"Via Alsace" stamp

Between 1872 and 1874 (the last known date), letters to Switzerland were sometimes stamped VIA ALSACE.

A brief analysis of these letters shows that:

- they generally come from the northern half of France or from northern countries for which France provided postal transit to Switzerland;

- they were all insufficiently franked or not franked at all;

- that they entered Switzerland via BASEL.

Letter from LILLE to DAGMARSELLEN (Switzerland) with insufficient postage at 25 c.

The rate for Switzerland had been 30c since 1 October 1865. The Franco-Swiss postal convention of 22 March 1865 stipulated that in the case of a letter with insufficient franking, the tax to be charged on the addressee was the difference between the postage for a postage due letter (50 c) and the amount of the stamps affixed to the letter. However, if the tax was a fraction of a decimal, it had to be rounded up to the next decimal. So here we have:

- tax on the letter without postage: 50 c

- postage due: 25 c

- tax payable 50 c - 25 c = 25 c rounded up to 30 c.

"Via Alsace" stamp
"Via Alsace" stamp

The Franco-Swiss postal agreement of 1865 provided for 2 main outgoing points for French dispatches to Switzerland: ST LOUIS and PONTARLIER.

However, from 1871 onwards, a new player began to interfere in Franco-Swiss postal relations: Germany.

Since the annexation of the French eastern departments by Germany, France could still send mail to Switzerland via Pontarlier, but it also needed to be able to keep a more direct and more frequently serviced route for mail from the northern half of France.

So on 15 February 1872, the route to BASEL was reopened, but via BELFORT (instead of ST LOUIS) and annexed Alsace (Monthly Bulletin no. 35, February 1872).
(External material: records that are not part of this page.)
Fixpoint placemarks (kml : string) (i : nat) (features : list (Feature num))
    : option string :=
  match features with
  | [] => Some kml
  | f :: rest => kml ← placemark kml i f; placemarks kml (S i) rest
  end.

Definition generateKML (features : list (Feature num)) : option string :=
  kml ← placemarks kmlHeader 0 features;
  Some (kml ++ kmlFooter).

(** *** The state *)

(** A position on the map as Leaflet hands it to a listener. *)
Record LatLng := { lat : num; lng : num }.

Record App := {
  status : Status;
  statusMessage : string;
  geoData : option (GeoData num);
  drawMode : option DrawMode;
  tempPoints : list LatLng;
  drawnFeatures : list (Feature num);
  alerts : list string }.

Definition initial : App :=
  {| status := idle; statusMessage := ""; geoData := None;
     drawMode := None; tempPoints := []; drawnFeatures := [];
     alerts := [] |}.

Definition setStatus (v : Status) (app : App) : App :=
  {| status := v; statusMessage := statusMessage app;
     geoData := geoData app; drawMode := drawMode app;
     tempPoints := tempPoints app; drawnFeatures := drawnFeatures app;
     alerts := alerts app |}.

Definition setStatusMessage (v : string) (app : App) : App :=
  {| status := status app; statusMessage := v;
     geoData := geoData app; drawMode := drawMode app;
     tempPoints := tempPoints app; drawnFeatures := drawnFeatures app;
     alerts := alerts app |}.

Definition setGeoData (v : option (GeoData num)) (app : App) : App :=
  {| status := status app; statusMessage := statusMessage app;
     geoData := v; drawMode := drawMode app;
     tempPoints := tempPoints app; drawnFeatures := drawnFeatures app;
     alerts := alerts app |}.

Definition setDrawMode (v : option DrawMode) (app : App) : App :=
  {| status := status app; statusMessage := statusMessage app;
     geoData := geoData app; drawMode := v;
     tempPoints := tempPoints app; drawnFeatures := drawnFeatures app;
     alerts := alerts app |}.

Definition setTempPoints (v : list LatLng) (app : App) : App :=
  {| status := status app; statusMessage := statusMessage app;
     geoData := geoData app; drawMode := drawMode app;
     tempPoints := v; drawnFeatures := drawnFeatures app;
     alerts := alerts app |}.

Definition setDrawnFeatures (v : list (Feature num)) (app : App) : App :=
  {| status := status app; statusMessage := statusMessage app;
     geoData := geoData app; drawMode := drawMode app;
     tempPoints := tempPoints app; drawnFeatures := v;
     alerts := alerts app |}.

Definition alert (msg : string) (app : App) : App :=
  {| status := status app; statusMessage := statusMessage app;
     geoData := geoData app; drawMode := drawMode app;
     tempPoints := tempPoints app; drawnFeatures := drawnFeatures app;
     alerts := (alerts app ++ [msg])%list |}.

(** How a handler, or an asynchronous function, ends, and the state it
    leaves: it returns (its promise is fulfilled), an exception leaves it
    (its promise is rejected), or it runs a loop that has no end. *)
Inductive settled : Type :=
  | Ends (app : App)
  | Fails (msg : string) (app : App)
  | Freezes.

Definition andThen (r : settled) (k : App -> settled) : settled :=
  match r with
  | Ends app => k app
  | Fails msg app => Fails msg app
  | Freezes => Freezes
  end.

(** A call, or an [await], of a collaborator in state [app]. *)
Definition await {A} (o : outcome A) (app : App) (k : A -> settled) : settled :=
  match o with
  | Done a => k a
  | Throws msg => Fails msg app
  | Hangs => Freezes
  end.

(** *** performTerrainAnalysis, with the status it shows *)

(** [tilesToFetch.length]; [None] when the loops have no end. *)
Definition tileCount (bounds : Bounds num) : option nat :=
  let xMin := lng2tile (west bounds) TILE_ZOOM in
  let xMax := lng2tile (east bounds) TILE_ZOOM in
  let yMin := lat2tile (north bounds) TILE_ZOOM in
  let yMax := lat2tile (south bounds) TILE_ZOOM in
  match forRange xMin xMax with
  | Endless => None
  | Empty => Some 0%nat
  | Range xa xb =>
    match forRange yMin yMax with
    | Endless => None
    | Empty => Some 0%nat
    | Range ya yb => Some (length (tilesToFetch xa xb ya yb))
    end
  end.

(** The status texts of [performTerrainAnalysis] around the raster pipeline
    ([performTerrainAnalysis] above), which throws before the mosaic is
    stitched or not at all. *)
Definition performTerrainAnalysis_shown (bounds : Bounds num)
    (geoJson : list (Feature num)) (app : App) : settled :=
  let app := setStatusMessage "Calculating tile coverage..." app in
  match tileCount bounds with
  | None => Freezes
  | Some n =>
    let app :=
      setStatusMessage
        ("Fetching " ++ integerToString (Z.of_nat n) ++ " DEM tiles from AWS...")
        app in
    match performTerrainAnalysis fetchTile bounds geoJson with
    | Hangs => Freezes
    | Throws msg => Fails msg app
    | Done result =>
        let app := setStatusMessage "Stitching DEM mosaic..." app in
        let app := setStatusMessage "Calculating Slope..." app in
        let app := setStatusMessage "Clipping to Geometry..." app in
        let app := setGeoData (Some result) app in
        let app := setStatus done app in
        let app := setStatusMessage "Analysis Complete." app in
        Ends app
    end
  end.

(** *** Uploads *)

Definition parseKmlFile (file : File) : outcome string :=
  if endsWith (String_toLowerCase (name file)) ".kmz" then
    match zip file with
    | Done entries =>
        match List.find (fun entry => endsWith entry.1 ".kml") entries with
        | None => Throws "Invalid KMZ: No KML file found inside."
        | Some kmlFile => kmlFile.2
        end
    | Throws msg => Throws msg
    | Hangs => Hangs
    end
  else text file.

(** [None]: [null], or an object without [features]. *)
Definition parseKmlTextToGeoJson (text : string)
    : outcome (option (list (Feature num))) :=
  match toGeoJSON_kml with
  | None => Throws "KML Parser not initialized correctly."
  | Some kmlParser => kmlParser text
  end.

(** [file] is [e.target.files?.[0]].  [map.fitBounds] throws on bounds that
    are not valid; the [catch] takes whatever the [try] block throws. *)
Definition handleFileSelect (file : option File) (app : App) : settled :=
  match file with
  | None => Ends app
  | Some file =>
    let app := setDrawnFeatures [] app in
    let app := setStatus processing app in
    let app := setStatusMessage "Parsing KML/KMZ..." app in
    let app := setGeoData None app in
    let attempt :=
      await (parseKmlFile file) app (fun kmlText =>
      await (parseKmlTextToGeoJson kmlText) app (fun rawGeoJson =>
      match rawGeoJson with
      | None => Fails "Invalid KML data structure." app
      | Some features =>
          let polygonFeatures := polygonFeatures features in
          if decide (length polygonFeatures = 0%nat)
          then Fails "No Polygon layer detected" app
          else
            await (L_geoJSON polygonFeatures) app (fun bounds =>
            match bounds with
            | None => Fails "Bounds are not valid." app
            | Some bounds =>
                performTerrainAnalysis_shown bounds polygonFeatures app
            end)
      end)) in
    match attempt with
    | Ends app => Ends app
    | Fails msg app =>
        let app := setStatus error app in
        Ends (setStatusMessage ("Error: " ++ msg) app)
    | Freezes => Freezes
    end
  end.

(** *** The drawing tools *)

Definition addDrawnFeature (feature : Feature num) (app : App) : settled :=
  let app := setDrawnFeatures (drawnFeatures app ++ [feature])%list app in
  await (L_geoJSON [feature]) app (fun _ => Ends app).

(** The promise of the analysis is dropped: when it is rejected the state
    stays as the analysis left it.  On bounds that are not valid the
    analysis is rejected at its first read of them. *)
Definition triggerAnalysisFromDraw (feature : Feature num) (app : App)
    : settled :=
  let app := setGeoData None app in
  let geoJson := [feature] in
  await (L_geoJSON geoJson) app (fun bounds =>
    let app := setStatus processing app in
    match bounds with
    | None => Ends (setStatusMessage "Calculating tile coverage..." app)
    | Some bounds =>
        match performTerrainAnalysis_shown bounds geoJson app with
        | Ends app => Ends app
        | Fails _ app => Ends app
        | Freezes => Freezes
        end
    end).

(** [setDrawMode(null); setTempPoints([]);] *)
Definition leaveDrawing (app : App) : App :=
  setTempPoints [] (setDrawMode None app).

Definition finishDrawing (app : App) : settled :=
  let mode := drawMode app in
  let points := tempPoints app in
  match mode, points with
  | None, _ | _, [] => Ends (leaveDrawing app)
  | Some mode, first :: _ =>
    let finalPoints := points in
    match mode with
    | polygon =>
        if decide (length finalPoints < 3)%nat then
          Ends (leaveDrawing (alert "Polygon needs at least 3 points." app))
        else
          let finalPoints := (finalPoints ++ [first])%list in
          let coords := (fun p => (lng p, lat p)) <$> finalPoints in
          let newFeature := {| geometry := Some (Polygon [coords]) |} in
          andThen (addDrawnFeature newFeature app) (fun app =>
          andThen (triggerAnalysisFromDraw newFeature app) (fun app =>
          Ends (leaveDrawing app)))
    | line =>
        if decide (length finalPoints < 2)%nat then Ends (leaveDrawing app)
        else
          let coords := (fun p => (lng p, lat p)) <$> finalPoints in
          let newFeature := {| geometry := Some (LineString coords) |} in
          andThen (addDrawnFeature newFeature app) (fun app =>
          Ends (leaveDrawing app))
    | point => Ends (leaveDrawing app)
    end
  end.

(** The listener of the map's click. *)
Definition onClick (latlng : LatLng) (app : App) : settled :=
  match drawMode app with
  | None => Ends app
  | Some point =>
      let newFeature :=
        {| geometry := Some (Point (lng latlng, lat latlng)) |} in
      andThen (addDrawnFeature newFeature app) (fun app =>
      Ends (setDrawMode None app))
  | Some _ => Ends (setTempPoints (tempPoints app ++ [latlng])%list app)
  end.

(** What the user does: a click on the map, a right click or a double
    click (both call [finishDrawing]), a button of the drawing menu, the
    Cancel button of the hint, the choice of a file. *)
Inductive Event : Type :=
  | click (latlng : LatLng)
  | contextmenu
  | dblclick
  | tool (mode : DrawMode)
  | cancel
  | change (file : option File).

Definition handle (e : Event) (app : App) : settled :=
  match e with
  | click latlng => onClick latlng app
  | contextmenu => finishDrawing app
  | dblclick => finishDrawing app
  | tool mode => Ends (setDrawMode (Some mode) app)
  | cancel => Ends (leaveDrawing app)
  | change file => handleFileSelect file app
  end.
This passage through Alsace increased the cost of transport and the transit duties to be paid to Germany. We do not have the figures for France, but in 1872, for example, Switzerland had to pay 11700 Fr more than in 1871 for transit fees via Alsace (report of the Federal Council of 1872, page 163). In 1873, Switzerland still paid Germany 20700 Fr in transit fees (Federal Council report 1873, page 37).

Swiss or French stamp?

The primary sources available to us do not explain this, but the VIA ALSACE stamp was above all a Swiss accounting mark, probably applied in BASEL, intended to identify the route taken and thus remunerate the right country (in this case Germany). France had no interest in identifying the route taken by its dispatches in the France-Switzerland direction. It might have had an interest in doing so in the other direction, but this stamp is never found on Swiss letters to France.

For letters with insufficient or no postage, Switzerland needed to be able to identify the route taken, as it had to pay part of the tax either to France if it passed through Pontarlier or to Germany if it passed through Alsace.

We do not know when this postmark was introduced either, but we can assume that it appeared with the application of the Franco-German postal convention of February 1872 (applicable from 22 May 1872). The Swiss Federal Council's report for 1872 (page 139) listed "Introduction of the exchange of direct dispatches with France, via Alsace, in application of the agreement between Germany and France" as one of the year's main decisions concerning the Post Office.

The first known letters date from December 1872.

The last known letter, posted in COMPIEGNE, dates from 23 September 1875.

The end of this postmark is also poorly documented, but we can assume that it took place when France joined the General Postal Union on 1 January 1876, Switzerland and Germany having already joined on 1 July 1875. Inter-country transit duties were probably revised.

This postmark is probably very uncommon, as it was only used on mail with insufficient or no franking. At the time, the vast majority of mail to Switzerland was postage paid. Moreover, it only concerns one route into Switzerland, from BELFORT to BASEL.